Exhibit 10-6(c)
ADVANCED RADIO TELECOM CORP.
STOCK OPTION AGREEMENT
(Non-Qualified Stock Options)
THIS AGREEMENT, made and entered into as of the 26th day of April,
1996 between ADVANCED RADIO TELECOM CORP. (formerly Advanced Radio
Technology, Ltd.), a Delaware corporation (herein called the "Optionee").
W I T N E S S E T H:
WHEREAS, under the terms and conditions hereinafter stated, the
Corporation hereby grants to the Optionee on the date hereof (the "Date of
Grant") pursuant to the Corporation's 1995 Stock Option Plan (as amended from
time to time, the "Plan") options (the "Options") to purchase 300,000 shares
of the Corporation's common stock, $.001 par value per share ("Common Stock")
at an exercise price of $6.25 per share, subject to adjustment as provided in
Paragraph 8 hereof (the "option price").
NOW, THEREFORE, the Corporation and the Optionee agree as follows:
1. TERM. Each Option shall terminate at 5:00 P.M., E.S.T., on the
fifth anniversary of the date of vesting of such Option.
2. EXERCISE. The Option may be exercised in whole or in part in
accordance with the following schedule: up to 100,000 shares upon and after
the Date of Grant, and up to an additional 200,000 shares (the "Additional
Shares") upon and after April 26, 1999, provided that the corporation may
provide for earlier vesting of Additional Shares in accordance with Schedule
1 attached hereto. The method for exercise desribed in this Paragraph shall
be the sole method of such exercise. The Optionee may exercise the Options
by delivery to the Corporation of written notice providing: (i) the name of
the Optionee; (ii) the address to which Common Stock certificates are to be
mailed; (iii) an identification of the Options being exercised by reference
to the date first written above; and (iv) the number of shares of Common
Stock subject to such Options. Such notice shall be accompanied by a
certified check payable to the Corporation in the amount of the product of
the option price times the number of shares with respect to which the Options
are being exercised, and shall be delivered in person or shall be sent by
registered mail, return receipt requested, to the President of the
Corporation. The Options shall be considered exercised on the date the notice
and payment are delivered to the President of the Corporation or deposited in
the mail, as the case may be. As promptly as practicable after receipt of
such notice and payment, the Corporation shall deliver to the Optionee a
certificate or certificates for the number of shares of Common Stock with
respect to which the Options have been so raised, issued in the Optionee's
name. Such delivery shall be deemed effected for all purposes when a stock
transfer agent of the Corporation shall have deposited such certificate or
certificates in the United States mail, addressed to the Optionee, at the
address specified in the notice.
3. TRANSFERABILITY OF OPTIONS. The Options shall not be
transferable by the Optionee otherwise than by will or under the laws of
descent and distribution. The Options shall be exercisable during the
lifetime of the Optionee only by the Optionee, the Optionee's guardian or the
Optionee's legal representative.
4. TERMINATION OF AFFILIATION; CHANGE OF CONTROL.
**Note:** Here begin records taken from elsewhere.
(* ===== verification/TRegex.v ===== *)
(** [class TRegex] of [include/trieste/regex.h]: compiled patterns, matches whose captures are
    written to typed arguments, and [GlobalReplace]. *)
From S2P Require Import Prelude.
From S2P Require Import Utf8.
From S2P Require Import RegexSyntax.
From S2P Require Import RegexSpec.
From S2P Require Import Nfa.
From S2P Require Import Closure.
From S2P Require Import ClosureCache.
From S2P Require Import Simulate.
From S2P Require Import MatchContext.
From S2P Require Import Capture.
From S2P Require Import Engine.
From S2P Require Import Source.
From stdpp Require Export base.
Open Scope Z_scope.

(** [TRegex]; the engine is shared, never changes and is never null.  [engine_self] is its
    address, by which a [MatchContext] knows it. *)
Record TRegex := mkTRegex {
  pattern_ : list Z;
  engine_ : RegexEngine;
  engine_self : nat;
  re_num_captures_ : nat
}.

(** [TRegex(pattern)], [init]; [self] is the address of the new engine. *)
Definition new_regex (self : nat) (pattern : list Z) : TRegex :=
  let e := new_engine pattern Extended in
  mkTRegex pattern e self (num_captures_ e).

(** [TRegex::ok], [error_code], [NumberOfCapturingGroups], [first_char_info] *)
Definition regex_ok (r : TRegex) : bool := ok (engine_ r).
Definition regex_error_code (r : TRegex) : ErrorCode := error_code_ (engine_ r).
Definition NumberOfCapturingGroups (r : TRegex) : nat := re_num_captures_ r.
Definition regex_first_char_info (r : TRegex) : FirstCharInfo :=
  if negb (ok (engine_ r)) then maximal else first_char_info_ (engine_ r).

(** [TRegex::FullMatch(text, regex)]; [ctx] is the scratch context of the thread. *)
Definition FullMatch (text : list Z) (regex : TRegex) (ctx : MatchContext) : bool * MatchContext :=
  if negb (ok (engine_ regex)) then (false, ctx)
  else full_match (engine_self regex) (engine_ regex) text ctx.

(** [TRegex::PartialMatch(text, regex)]; [search(text)] makes a context of its own. *)
Definition PartialMatch (text : list Z) (regex : TRegex) : bool :=
  if negb (ok (engine_ regex)) then false
  else bool_decide (is_Some (match_start_
         (search (engine_self regex) (engine_ regex) text new_context 0).1.1)).

(** [TRegex::find_prefix(text, at_start)] *)
Definition regex_find_prefix (r : TRegex) (text : list Z) (ctx : MatchContext) (at_start : bool)
    : option nat * MatchContext :=
  if negb (ok (engine_ r)) then (MatchContext.npos, ctx)
  else find_prefix (engine_self r) (engine_ r) text ctx at_start.

(** [TRegex::find_prefix(text, captures, ctx, at_start)]; without an engine that works the
    captures are left as they were. *)
Definition regex_find_prefix_captures (r : TRegex) (text : list Z) (captures : list Capture)
    (ctx : MatchContext) (at_start : bool) : option nat * list Capture * MatchContext :=
  if negb (ok (engine_ r)) then (MatchContext.npos, captures, ctx)
  else find_prefix_captures (engine_self r) (engine_ r) text ctx at_start.

(** * Numbers as text *)

(** An integral type of [bits] bits. *)
Record IntType := mkIntType { int_bits : Z; int_signed : bool }.
Definition int_min (t : IntType) : Z := if int_signed t then - 2 ^ (int_bits t - 1) else 0.
Definition int_max (t : IntType) : Z :=
  if int_signed t then 2 ^ (int_bits t - 1) - 1 else 2 ^ int_bits t - 1.
Definition int_fits (t : IntType) (v : Z) : bool := (int_min t <=? v) && (v <=? int_max t).
Definition type_size_t : IntType := mkIntType 64 false.

(** [std::isdigit] *)
Definition is_digit (c : Z) : bool := (48 <=? c) && (c <=? 57).
Fixpoint leading_digits (s : list Z) : list Z :=
  match s with
  | [] => []
  | c :: s => if is_digit c then c :: leading_digits s else []
  end.
Definition digits_value (ds : list Z) : Z := foldl (fun v d => v * 10 + (d - 48)) 0 ds.

(** [std::from_chars(first, last, value, 10)]: only a signed type takes a minus sign; [ptr] is
    how many characters the number has, and on an error [value] is left alone. *)
Inductive errc := errc_none | invalid_argument | result_out_of_range.
Definition from_chars (t : IntType) (s : list Z) (value : Z) : Z * nat * errc :=
  let minus := int_signed t && bool_decide (head s = Some 45) in
  let ds := leading_digits (if minus then drop 1 s else s) in
  if (length ds =? 0)%nat then (value, O, invalid_argument)
  else
    let v := if minus then - digits_value ds else digits_value ds in
    let ptr := (length ds + if minus then 1 else 0)%nat in
    if int_fits t v then (v, ptr, errc_none) else (value, ptr, result_out_of_range).

(** What [ParseIntegral] and [TRegexMatch::parse] test after [from_chars]. *)
Definition parsed_whole (s : list Z) (res : Z * nat * errc) : option Z :=
  match res with
  | (v, ptr, errc_none) => if (ptr =? length s)%nat then Some v else None
  | _ => None
  end.

(** * Typed arguments *)

(** [class Arg]: what kind of object the pointer names, and the object; floating-point
    arguments are left out. *)
Inductive Dest :=
  | DString (s : list Z)
  | DStringView (s : list Z)
  | DChar (signed : bool) (c : Z)
  | DIntegral (t : IntType) (v : Z).
Record Arg := mkArg { arg_ : option Dest }.

(** [DefaultString], [DefaultStringView], [DefaultZero], [SetDefault] *)
Definition default_dest (d : Dest) : Dest :=
  match d with
  | DString _ => DString []
  | DStringView _ => DStringView []
  | DChar signed _ => DChar signed 0
  | DIntegral t _ => DIntegral t 0
  end.
Definition SetDefault (a : Arg) : Arg := mkArg (default_dest <$> arg_ a).

(** [ParseChar]: one byte, as the type reads it. *)
Definition ParseChar (signed : bool) (str : list Z) : option Z :=
  match str with
  | [c] => Some (if signed && (128 <=? c) then c - 256 else c)
  | _ => None
  end.

(** [ParseIntegral]: the whole text must be a number that fits. *)
Definition ParseIntegral (t : IntType) (str : list Z) : option Z :=
  parsed_whole str (from_chars t str 0).

(** [Arg::Parse]: null pointers accept everything; a failed parse leaves the object. *)
Definition parse_dest (d : Dest) (str : list Z) : option Dest :=
  match d with
  | DString _ => Some (DString str)
  | DStringView _ => Some (DStringView str)
  | DChar signed _ => DChar signed <$> ParseChar signed str
  | DIntegral t _ => DIntegral t <$> ParseIntegral t str
  end.
Definition Parse (a : Arg) (str : list Z) : bool * Arg :=
  match arg_ a with
  | None => (true, a)
  | Some d => match parse_dest d str with
              | Some d => (true, mkArg (Some d))
              | None => (false, a)
              end
  end.

(** The loop of [FullMatchN] and [PartialMatchN] over the arguments; it stops at the first
    one that does not parse, and the earlier ones have been written. *)
Fixpoint fill_args (text : list Z) (args : list Arg) (captures : list Capture)
    : outcome (bool * list Arg) :=
  match args, captures with
  | a :: args, (start, end_) :: captures =>
      match start with
      | None => '(b, args) ← fill_args text args captures; Returns (b, SetDefault a :: args)
      | Some start =>
          match end_ with
          | None => Undefined
          | Some end_ =>
              if (end_ <? start)%nat then Undefined
              else
                let '(b, a) := Parse a (take (end_ - start) (drop start text)) in
                if b then '(b, args) ← fill_args text args captures; Returns (b, a :: args)
                else Returns (false, a :: args)
          end
      end
  | args, _ => Returns (true, args)
  end.

(** [FullMatchN] *)
Definition FullMatchN (text : list Z) (re : TRegex) (args : list Arg) (ctx : MatchContext)
    : outcome (bool * list Arg * MatchContext) :=
  if negb (ok (engine_ re)) then Returns (false, args, ctx)
  else if (NumberOfCapturingGroups re <? length args)%nat then Returns (false, args, ctx)
  else if (length args =? 0)%nat then
    let '(b, ctx) := full_match (engine_self re) (engine_ re) text ctx in Returns (b, args, ctx)
  else
    let '(len, captures, ctx) := find_prefix_captures (engine_self re) (engine_ re) text ctx true in
    if bool_decide (len = Some (length text)) then
      '(b, args) ← fill_args text args captures; Returns (b, args, ctx)
    else Returns (false, args, ctx).

(** [PartialMatchN] *)
Definition PartialMatchN (text : list Z) (re : TRegex) (args : list Arg) (ctx : MatchContext)
    : outcome (bool * list Arg * MatchContext) :=
  if negb (ok (engine_ re)) then Returns (false, args, ctx)
  else if (NumberOfCapturingGroups re <? length args)%nat then Returns (false, args, ctx)
  else
    let '(result, captures, ctx) := search (engine_self re) (engine_ re) text ctx 0 in
    match match_start_ result with
    | None => Returns (false, args, ctx)
    | Some _ => '(b, args) ← fill_args text args captures; Returns (b, args, ctx)
    end.

(** * [GlobalReplace] *)

(** The digits of a capture index in the rewrite: the index, and what follows it.  The loop
    stops after the digit that takes the index over [MaxCaptures]. *)
Fixpoint rewrite_index (idx : Z) (s : list Z) : Z * list Z :=
  match s with
  | c :: s' =>
      if is_digit c then
        let next_idx := u64 (u64 (idx * 10) + (c - 48)) in
        if MaxCaptures <? next_idx then (next_idx, s') else rewrite_index next_idx s'
      else (idx, s)
  | [] => (idx, [])
  end.

(** The lambda [append_rewrite]; the index [i] is the rest of [rewrite], of which every turn
    takes at least a character. *)
Fixpoint append_rewrite (fuel : nat) (rewrite : list Z) (out src : list Z) (match_start match_len : nat)
    (captures : list Capture) : outcome (list Z) :=
  match fuel, rewrite with
  | S fuel, ch :: rest =>
      match rest with
      | next :: after =>
          if ch =? 92 then
            if is_digit next then
              let '(idx, rest) := rewrite_index 0 rest in
              out ← (if idx =? 0 then
                       s ← substr src (Z.of_nat match_start) (Z.of_nat match_len); Returns (out ++ s)
                     else if idx <=? Z.of_nat (length captures) then
                       match nth (Z.to_nat (idx - 1)) captures (MatchContext.npos, MatchContext.npos) with
                       | (Some start, Some end_) =>
                           if (start <=? end_)%nat then
                             s ← substr src (Z.of_nat start) (Z.of_nat (end_ - start));
                             Returns (out ++ s)
                           else Returns out
                       | (Some start, None) =>
                           s ← substr src (Z.of_nat start) (u64 (Source.npos - Z.of_nat start));
                           Returns (out ++ s)
                       | (None, _) => Returns out
                       end
                     else Returns out);
              append_rewrite fuel rest out src match_start match_len captures
            else append_rewrite fuel after (out ++ [next]) src match_start match_len captures
          else append_rewrite fuel rest (out ++ [ch]) src match_start match_len captures
      | [] => Returns (out ++ [ch])
      end
  | O, _ :: _ => Undefined
  | _, [] => Returns out
  end.

(** The loop of [GlobalReplace]: the output and how many replacements were made.  Every turn
    but the last moves [pos] on. *)
Fixpoint replace_loop (fuel : nat) (regex : TRegex) (rewrite input output : list Z) (pos : nat)
    (replacements : Z) (ctx : MatchContext) : outcome (list Z * Z * MatchContext) :=
  match fuel with
  | O => Undefined
  | S fuel =>
      if (length input <? pos)%nat then Returns (output, replacements, ctx)
      else
        let '(result, captures, ctx) :=
          search (engine_self regex) (engine_ regex) input ctx pos in
        match match_start_ result with
        | None =>
            s ← substr input (Z.of_nat pos) Source.npos;
            Returns (output ++ s, replacements, ctx)
        | Some match_start =>
            let match_len := match_len result in
            s ← substr input (Z.of_nat pos) (u64 (Z.of_nat match_start - Z.of_nat pos));
            output ← append_rewrite (length rewrite) rewrite (output ++ s) input match_start
                       match_len captures;
            let replacements := u64 (replacements + 1) in
            if (match_len =? 0)%nat then
              if (length input <=? match_start)%nat then Returns (output, replacements, ctx)
              else
                let n := (decode_rune input match_start).2 in
                s ← substr input (Z.of_nat match_start) (Z.of_nat n);
                replace_loop fuel regex rewrite input (output ++ s) (match_start + n)
                  replacements ctx
            else
              replace_loop fuel regex rewrite input output (match_start + match_len)
                replacements ctx
        end
  end.

(** [TRegex::GlobalReplace]: the count and the new text; a null [text] is [None].  [self] is
    the address of the engine it makes. *)
Definition GlobalReplace (self : nat) (text : option (list Z)) (pattern rewrite : list Z)
    (ctx : MatchContext) : outcome (Z * option (list Z) * MatchContext) :=
  match text with
  | None => Returns (0, None, ctx)
  | Some input =>
      let regex := new_regex self pattern in
      if negb (regex_ok regex) then Returns (0, Some input, ctx)
      else
        '(output, replacements, ctx) ←
          replace_loop (S (S (length input))) regex rewrite input [] O 0 ctx;
        Returns (Z.min replacements (2 ^ 31 - 1), Some output, ctx)
  end.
(a) If Optionee ceases to be an employee of the Corporation
while an Option remains outstanding and unexercised, then the Option term
shall terminate in the manner prescribed in the Plan. In no event, however,
may any Option be exercised after the Expiration Date of such Option.
(b) All Options shall vest immediately upon the merger of the
Corporation with other than an affiliated corporation, the sale of a
controlling interest of the Corporation in other than a public offering, the
sale of substantially all of the assets of the Corporation, or a Change of
Control of the Corporation as defined in the Plan, as amended from time to
time.
5. REQUIREMENTS OF LAW. The Corporation shall not be required to
sell or issue Common Stock under the Options if the issuance of such Common
Stock would constitute a violation by the Optionee or the Corporation of any
provisions of any state or federal law, rule or regulation. In addition, in
connection with the Securities Act of 1933 (as now in effect or hereafter
amended), upon exercise of the Options, the Corporation shall not be required
to issue such Common Stock unless the Corporation has received evidence
satisfactory to it to the effect that the Optionee will not transfer such
shares except pursuant to a registration statement in effect under such Act,
or unless an opinion of counsel to the Corporation has been received by the
Corporation to the effect that such registration is not required. Any
determination in this connection by the Corporation shall be final, binding
and conclusive. In the event the shares issuable on exercise of the Options
are not registered under the Securities Act of 1933, the Corporation may
imprint the following legend or any other legend which counsel for the
Corporation consideres necessary or advisable to comply with the Securities
Act of 1933:
"The shares of stock represented by this certificate have
not been registered under the Securities Act of 1933 or under the
securities laws of any state and may not be sold or transferred
except
upon such registration or upon receipt by the Corporation of
an opinion of counsel satisfactory to the Corporation, in form and
substance satisfactory to the Corporation, that registration is not
required for such sale or transfer."
The Corporation may, but shall in no event be obligated to,
register any securities covered hereby pursuant to the Securities Act of
1933 (as now in effect or as hereafter amended); and in the event any shares
are so registered the Corporation may remove any legend on certificates
representing such shares. The Corporation shall not be obligated to take any
other affirmative action in order to cause the exercise of the Option or the
issuance of shares pursuant thereto to comply with any state or federal law,
rule or regulation.
6. NO RIGHTS AS STOCKHOLDER. The Optionee shall have no rights
as a stockholder with respect to Common Stock covered by the Options until
the date of issuance to the Optionee of a stock certificate for such Common
Stock; and, except as otherwise provided in Paragraph 8 hereof, no adjustment
for dividends or otherwise shall be made if the record date thereof is prior
to the date of issuance of such certificate.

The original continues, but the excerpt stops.